The blue whale’s 70-foot-long carcass washed up in Gold Beach, Oregon in 2015. Often whales sink to the ocean floor and are picked apart by predators and scavengers, making the odds of a nearly complete carcass being recovered exceptionally rare.
“It’s an exciting opportunity for us and we’re thrilled to make it happen,” Ballance said.
Scientists removed tons of flesh from the blue whale, before submerging the bones in Yaquina Bay for several years where natural scavengers helped clean them even further. After three years of being immersed, the bones were retrieved but the COVID-19 pandemic disrupted the project’s timeline.
As to the personal history of the mammal, Ballance said a necropsy indicated this male blue whale was sickened by domoic acid, a toxin from algal blooms. Blunt force trauma indicates it was hit by something huge.
“Ship strikes of large whales are quite common and a big problem globally these days,” Balance said. “We don’t know if it was hit by a ship before it died or after it died. Unfortunate for this whale, but very fortuitous for us in the world.”
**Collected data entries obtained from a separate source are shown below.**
(* ===== verification/TicketRingInv.v ===== *)
(** * The invariant of the ring of tickets

    Each cell is free, being written, full or being read, for one ticket; a
    thread between taking its ticket and releasing the cell owns that cell.
    [log] is the list of the values enqueued, by ticket. *)
From S2P Require Import Prelude World TicketRing.

Module TicketRingInv.
Import TicketRing.

Section inv.
Context {V : Type}.
Variable k : Z.
Hypothesis Hk : 1 ≤ k ≤ 60.
Abbreviation C := (2 ^ k).

(** Tickets stay below this bound in the executions considered. *)
Abbreviation limit := (2 ^ 62).

Lemma C_bounds : 2 ≤ C ≤ 2 ^ 60.
Proof. split; [change 2 with (2 ^ 1) at 1|]; apply Z.pow_le_mono_r; lia. Qed.

Inductive phase : Type :=
  | PFree (p : Z) | PWriting (p : Z) (t : nat) | PFull (p : Z) | PReading (p : Z) (t : nat).

Definition ticket (ph : phase) : Z :=
  match ph with PFree p | PWriting p _ | PFull p | PReading p _ => p end.

(** The owner of a cell in that phase, with what it still has to do. *)
Definition owner (ph : phase) : option nat :=
  match ph with PWriting _ t | PReading _ t => Some t | _ => None end.

Definition cell_ok (T H : Z) (log : list V) (i : nat) (ph : phase) (c : cell V) : Prop :=
  0 ≤ ticket ph ∧ ticket ph `mod` C = Z.of_nat i ∧
  match ph with
  | PFree p => sequence c = p ∧ T ≤ p ∧ p - C < H
  | PWriting p _ => sequence c = p ∧ H ≤ p < T ∧ T ≤ p + C
  | PFull p => sequence c = p + 1 ∧ H ≤ p < T ∧ T ≤ p + C ∧ log !! Z.to_nat p = Some (data c)
  | PReading p _ => sequence c = p + 1 ∧ p < H ∧ T ≤ p + C ∧ log !! Z.to_nat p = Some (data c)
  end.

Definition idx (p : Z) : nat := Z.to_nat (p `mod` C).

(** What is known of the thread [t] at [p]. *)
Definition pc_ok (q : ring V) (phs : list phase) (log : list V) (t : nat) (p : pc V) : Prop :=
  match p with
  | Idle | ELoad _ | DLoad => True
  | ETest _ pos => 0 ≤ pos ≤ tail q
  | ECas _ pos => 0 ≤ pos ≤ tail q ∧ (pos = tail q → phs !! idx pos = Some (PFree pos))
  | EWrite v pos => 0 ≤ pos ∧ phs !! idx pos = Some (PWriting pos t) ∧ log !! Z.to_nat pos = Some v
  | EPublish v pos =>
      0 ≤ pos ∧ phs !! idx pos = Some (PWriting pos t) ∧ log !! Z.to_nat pos = Some v ∧
      ∃ s, buffer q !! idx pos = Some (Cell s v)
  | DTest pos => 0 ≤ pos ≤ head q
  | DCas pos => 0 ≤ pos ≤ head q ∧ (pos = head q → phs !! idx pos = Some (PFull pos))
  | DRead pos => 0 ≤ pos ∧ phs !! idx pos = Some (PReading pos t)
  | DRelease v pos =>
      0 ≤ pos ∧ phs !! idx pos = Some (PReading pos t) ∧ log !! Z.to_nat pos = Some v
  end.

(** The thread a phase names is at work on that ticket. *)
Definition works (ph : phase) (p : pc V) : Prop :=
  match ph, p with
  | PWriting pos _, (EWrite _ pos' | EPublish _ pos') => pos' = pos
  | PReading pos _, (DRead pos' | DRelease _ pos') => pos' = pos
  | _, _ => False
  end.

Definition enq_tickets (tr : list (event V)) : list Z :=
  omap (λ e, match e with Enqueued _ p => Some p | _ => None end) tr.
Definition deq_tickets (tr : list (event V)) : list Z :=
  omap (λ e, match e with Dequeued _ p => Some p | _ => None end) tr.

Record inv (phs : list phase) (log : list V) (c : config V) : Prop := {
  i_shape : capacity (shared c) = C ∧ mask (shared c) = C - 1 ∧
            length (buffer (shared c)) = Z.to_nat C ∧ length phs = Z.to_nat C;
  i_cursors : 0 ≤ head (shared c) ≤ tail (shared c) ∧ tail (shared c) ≤ head (shared c) + C ∧
              tail (shared c) = Z.of_nat (length log) ∧ tail (shared c) < limit;
  i_cells i ph cl : phs !! i = Some ph → buffer (shared c) !! i = Some cl →
    cell_ok (tail (shared c)) (head (shared c)) log i ph cl;
  i_pcs t p : threads c !! t = Some p → pc_ok (shared c) phs log t p;
  i_owners i ph t : phs !! i = Some ph → owner ph = Some t →
    ∃ p, threads c !! t = Some p ∧ works ph p
}.

Definition writing (phs : list phase) (p : Z) : Prop := ∃ t, phs !! idx p = Some (PWriting p t).
Definition reading (phs : list phase) (p : Z) : Prop := ∃ t, phs !! idx p = Some (PReading p t).

(** The events so far: every ticket taken is at work or done, once. *)
Record trace_ok (phs : list phase) (log : list V) (H : Z) (tr : list (event V)) : Prop := {
  t_enq v p : Enqueued v p ∈ tr → 0 ≤ p ∧ log !! Z.to_nat p = Some v;
  t_deq v p : Dequeued v p ∈ tr → p < H ∧ Enqueued v p ∈ tr;
  t_enq_dup : NoDup (enq_tickets tr);
  t_deq_dup : NoDup (deq_tickets tr);
  t_enq_all p : 0 ≤ p < Z.of_nat (length log) →
    (p ∈ enq_tickets tr ↔ ¬ writing phs p);
  t_deq_all p : 0 ≤ p < H →
    (p ∈ deq_tickets tr ↔ ¬ reading phs p)
}.

(** ** Cells and tickets *)

Lemma slot_idx (q : ring V) p : mask q = C - 1 → slot q p = idx p.
Proof.
  intros E. unfold slot, idx. rewrite E. replace (C - 1) with (Z.ones k) by (rewrite Z.ones_equiv; lia).
  by rewrite Z.land_ones by lia.
Qed.

Lemma idx_lt p : (idx p < Z.to_nat C)%nat.
Proof. unfold idx. pose proof C_bounds. pose proof (Z.mod_pos_bound p C). lia. Qed.

Lemma idx_mod i p : p `mod` C = Z.of_nat i → idx p = i.
Proof. unfold idx. intros ->. by rewrite Nat2Z.id. Qed.

(** Two tickets of one cell less than a lap apart are the same. *)
Lemma same_ticket p p' : idx p = idx p' → - C < p - p' < C → p = p'.
Proof.
  unfold idx. intros E Hlt. pose proof C_bounds.
  pose proof (Z.mod_pos_bound p C). pose proof (Z.mod_pos_bound p' C).
  assert (p `mod` C = p' `mod` C) as E' by lia.
  pose proof (Z.div_mod p C ltac:(lia)). pose proof (Z.div_mod p' C ltac:(lia)).
  assert (p `div` C = p' `div` C) by nia. nia.
Qed.

Lemma idx_next_lap p : idx (p + C) = idx p.
Proof.
  unfold idx. pose proof C_bounds. replace (p + C) with (p + 1 * C) by lia. by rewrite Z.mod_add by lia.
Qed.

Section facts.
Context {phs : list phase} {log : list V} {c : config V}.
Hypothesis Hinv : inv phs log c.

Lemma cell_at p : ∃ ph cl, phs !! idx p = Some ph ∧ buffer (shared c) !! idx p = Some cl ∧
  cell_ok (tail (shared c)) (head (shared c)) log (idx p) ph cl.
Proof.
  destruct (i_shape _ _ _ Hinv) as (_ & _ & Hb & Hp). pose proof (idx_lt p).
  destruct (lookup_lt_is_Some_2 phs (idx p)) as [ph Hph]; [lia|].
  destruct (lookup_lt_is_Some_2 (buffer (shared c)) (idx p)) as [cl Hcl]; [lia|].
  exists ph, cl. split_and!; [done..|]. by eapply (i_cells _ _ _ Hinv).
Qed.

Lemma slot_at p : slot (shared c) p = idx p.
Proof. apply slot_idx. by destruct (i_shape _ _ _ Hinv) as (_ & ? & _). Qed.

(** A sequence number never exceeds the tail by more than a lap. *)
Lemma seq_bounds i ph cl : phs !! i = Some ph → buffer (shared c) !! i = Some cl →
  0 ≤ sequence cl ≤ tail (shared c) + C.
Proof.
  intros Hph Hcl. pose proof (i_cells _ _ _ Hinv _ _ _ Hph Hcl) as (Hp & _ & H).
  destruct (i_cursors _ _ _ Hinv) as (? & ? & _). destruct ph; simpl in *; lia.
Qed.

(** The cell at the tail is free for it exactly when its sequence number says so. *)
Lemma free_at_tail cl s : buffer (shared c) !! idx (tail (shared c)) = Some cl →
  s ≤ sequence cl → s = tail (shared c) → phs !! idx (tail (shared c)) = Some (PFree (tail (shared c))).
Proof.
  intros Hcl Hs ->. destruct (cell_at (tail (shared c))) as (ph & cl' & Hph & Hcl' & Hp & Hi & H).
  simplify_eq. pose proof C_bounds. apply idx_mod in Hi.
  destruct (i_cursors _ _ _ Hinv) as (? & ? & _). destruct ph as [p|p t|p|p t]; simpl in *.
  - rewrite Hph. do 2 f_equal. symmetry. apply same_ticket; [done|lia].
  - lia.
  - assert (tail (shared c) = p) by (apply same_ticket; [done|lia]). lia.
  - assert (tail (shared c) = p) by (apply same_ticket; [done|lia]). lia.
Qed.

Lemma full_at_head cl s : buffer (shared c) !! idx (head (shared c)) = Some cl →
  s ≤ sequence cl → s = head (shared c) + 1 → phs !! idx (head (shared c)) = Some (PFull (head (shared c))).
Proof.
  intros Hcl Hs ->. destruct (cell_at (head (shared c))) as (ph & cl' & Hph & Hcl' & Hp & Hi & H).
  simplify_eq. pose proof C_bounds. apply idx_mod in Hi.
  destruct (i_cursors _ _ _ Hinv) as (? & ? & _). destruct ph as [p|p t|p|p t]; simpl in *.
  - assert (head (shared c) = p) by (apply same_ticket; [done|lia]). lia.
  - assert (head (shared c) = p) by (apply same_ticket; [done|lia]). lia.
  - rewrite Hph. do 2 f_equal. symmetry. apply same_ticket; [done|lia].
  - lia.
Qed.
End facts.

(** ** Steps *)

Lemma log_prefix (log log' : list V) p x :
  log `prefix_of` log' → log !! p = Some x → log' !! p = Some x.
Proof. intros H1 H2. by eapply prefix_lookup_Some. Qed.

(** A step of [t] that keeps the shared memory. *)
Lemma inv_local phs log q ths t p p' :
  inv phs log (Config q ths) → ths !! t = Some p → (∀ ph, works ph p → works ph p') →
  pc_ok q phs log t p' → inv phs log (Config q (<[t := p']> ths)).
Proof.
  intros [Hs Hc Hcl Hp Ho] Ht Hw Hp'. split; try done; simpl in *.
  - intros t2 p2 [(<- & <- & _)|[Hne Ht2]]%list_lookup_insert_Some; [done|by apply Hp].
  - intros i ph t2 Hph Hown. destruct (Ho i ph t2 Hph Hown) as (p2 & Ht2 & Hw2).
    destruct (decide (t2 = t)) as [->|Hne].
    + simplify_eq. exists p'. split; [|by apply Hw]. apply list_lookup_insert_eq. by eapply lookup_lt_Some.
    + exists p2. by rewrite list_lookup_insert_ne.
Qed.

(** The cell [i0] goes from phase [ph0] to [ph1]. *)
Record moves (phs : list phase) (log log' : list V) (q q' : ring V) (t i0 : nat) (ph0 ph1 : phase) : Prop := {
  m_phase : phs !! i0 = Some ph0;
  m_owner : owner ph0 = None ∨ owner ph0 = Some t;
  m_owner' : owner ph1 = None ∨ owner ph1 = Some t;
  m_log : log `prefix_of` log';
  m_shape : capacity q' = capacity q ∧ mask q' = mask q;
  m_buffer : ∃ cl, buffer q' = <[i0 := cl]> (buffer q) ∧ cell_ok (tail q') (head q') log' i0 ph1 cl;
  m_mono : tail q ≤ tail q' ∧ head q ≤ head q';
  m_cursors : head q' ≤ tail q' ∧ tail q' ≤ head q' + C ∧
              tail q' = Z.of_nat (length log') ∧ tail q' < limit;
  m_free pos : ph0 = PFree pos → tail q < tail q';
  m_full pos : ph0 = PFull pos → head q < head q';
  m_others i ph cl : i ≠ i0 → phs !! i = Some ph → cell_ok (tail q) (head q) log i ph cl →
    cell_ok (tail q') (head q') log' i ph cl
}.

Lemma moves_pc phs log log' q q' t i0 ph0 ph1 t2 p :
  moves phs log log' q q' t i0 ph0 ph1 → t2 ≠ t →
  pc_ok q phs log t2 p → pc_ok q' (<[i0 := ph1]> phs) log' t2 p.
Proof.
  intros [Hph Ho _ Hl _ (cl & Hb & _) Hm _ Hfr Hfu _] Hne.
  assert (∀ i ph, phs !! i = Some ph → owner ph = Some t2 → i ≠ i0) as Hi.
  { intros i ph H1 H2 ->. simplify_eq. naive_solver. }
  destruct p as [|v|v pos|v pos|v pos|v pos| |pos|pos|pos|v pos]; simpl; try done; try lia.
  - intros [Hpos Hp]. split; [lia|]. intros E. assert (pos = tail q) as E2 by lia.
    specialize (Hp E2). rewrite list_lookup_insert_ne; [done|]. intros ->. simplify_eq.
    pose proof (Hfr _ eq_refl). lia.
  - intros (Hpos & Hp & Hv). pose proof (Hi _ _ Hp eq_refl). rewrite list_lookup_insert_ne by done.
    split_and!; [done..|by eapply log_prefix].
  - intros (Hpos & Hp & Hv & s & Hs). pose proof (Hi _ _ Hp eq_refl). rewrite list_lookup_insert_ne by done.
    split_and!; [done..|by eapply log_prefix|]. exists s. rewrite Hb. by rewrite list_lookup_insert_ne.
  - intros [Hpos Hp]. split; [lia|]. intros E. assert (pos = head q) as E2 by lia.
    specialize (Hp E2). rewrite list_lookup_insert_ne; [done|]. intros ->. simplify_eq.
    pose proof (Hfu _ eq_refl). lia.
  - intros (Hpos & Hp). pose proof (Hi _ _ Hp eq_refl). by rewrite list_lookup_insert_ne.
  - intros (Hpos & Hp & Hv). pose proof (Hi _ _ Hp eq_refl). rewrite list_lookup_insert_ne by done.
    split_and!; [done..|by eapply log_prefix].
Qed.

Lemma inv_move phs log log' q q' ths t p p' i0 ph0 ph1 :
  inv phs log (Config q ths) → ths !! t = Some p → moves phs log log' q q' t i0 ph0 ph1 →
  (∀ ph, works ph p → idx (ticket ph) = i0) → (owner ph1 = Some t → works ph1 p') →
  pc_ok q' (<[i0 := ph1]> phs) log' t p' →
  inv (<[i0 := ph1]> phs) log' (Config q' (<[t := p']> ths)).
Proof.
  intros [Hs Hc Hcl Hp Ho] Ht Hm Hwi Hw' Hp'. simpl in *.
  destruct (id Hm) as [Hph Hown Hown' Hl (Ec & Em) (cl & Hb & Hclo) Hmono Hcur Hfr Hfu Hoth].
  assert (i0 < length phs)%nat as Hlt by (by eapply lookup_lt_Some). split; simpl.
  - rewrite Hb, Ec, Em, !length_insert. done.
  - lia.
  - intros i ph c2. rewrite Hb. intros [(<- & <- & _)|[Hne Hphi]]%list_lookup_insert_Some.
    + rewrite list_lookup_insert_eq by lia. by intros [= <-].
    + rewrite list_lookup_insert_ne by done. intros Hc2. apply Hoth; [done..|]. by apply Hcl.
  - intros t2 p2 [(<- & <- & _)|[Hne Ht2]]%list_lookup_insert_Some; [done|].
    eapply moves_pc; [exact Hm|done|by apply Hp].
  - intros i ph t2 [(<- & <- & _)|[Hne Hphi]]%list_lookup_insert_Some Howni.
    + assert (t2 = t) as -> by naive_solver. exists p'. split; [|by apply Hw'].
      apply list_lookup_insert_eq. by eapply lookup_lt_Some.
    + destruct (Ho i ph t2 Hphi Howni) as (p2 & Ht2 & Hw2). exists p2. split; [|done].
      rewrite list_lookup_insert_ne; [done|]. intros ->. simplify_eq. apply Hne.
      rewrite <- (Hwi _ Hw2). destruct Hs as (_ & _ & Hlb & Hlp).
      destruct (lookup_lt_is_Some_2 (buffer q) i) as [c2 Hc2].
      { apply lookup_lt_Some in Hphi. lia. }
      destruct (Hcl i ph c2 Hphi Hc2) as (_ & Hi & _). by apply idx_mod.
Qed.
Ballance said to date, people have donated a quarter of a million dollars towards the goal of putting the whale on display at the Hatfield Marine Science Center. The fundraising goal is $400,000.
A crew with Alberta, Canada-based Dinosaur Valley Studios recently power-washed the remains, before transporting them to Canada for finishing.
Meanwhile, Frank Hadfield, president of the company, said the whale’s cranium is so badly damaged that they’ll need to create a replica out of foam for the reconstruction.
That won’t be too difficult, as Dinosaur Valley Studios also builds movie props.
“The next largest whale that we’ve articulated was a 60-foot humpback,” Hadfield said. “And we’ve done some large sauropod dinosaurs as well.”
There are at least 300 bones that Hadfield’s crew has to assemble and transport via trailer to their facility in East Coulee, Alberta. The number of bones and the fact some are damaged or missing presents a challenge to the construction process.
“But we’re sort of like mechanics of the bone world, we know where the parts go,” Hadfield said. “It’s like a car where whatever make it is at all has the same basic parts. And it’s the same with skeletons.”
Once the blue whale’s bones are disinfected, finished, and assembled, scientists say it will provide immense educational and research opportunities.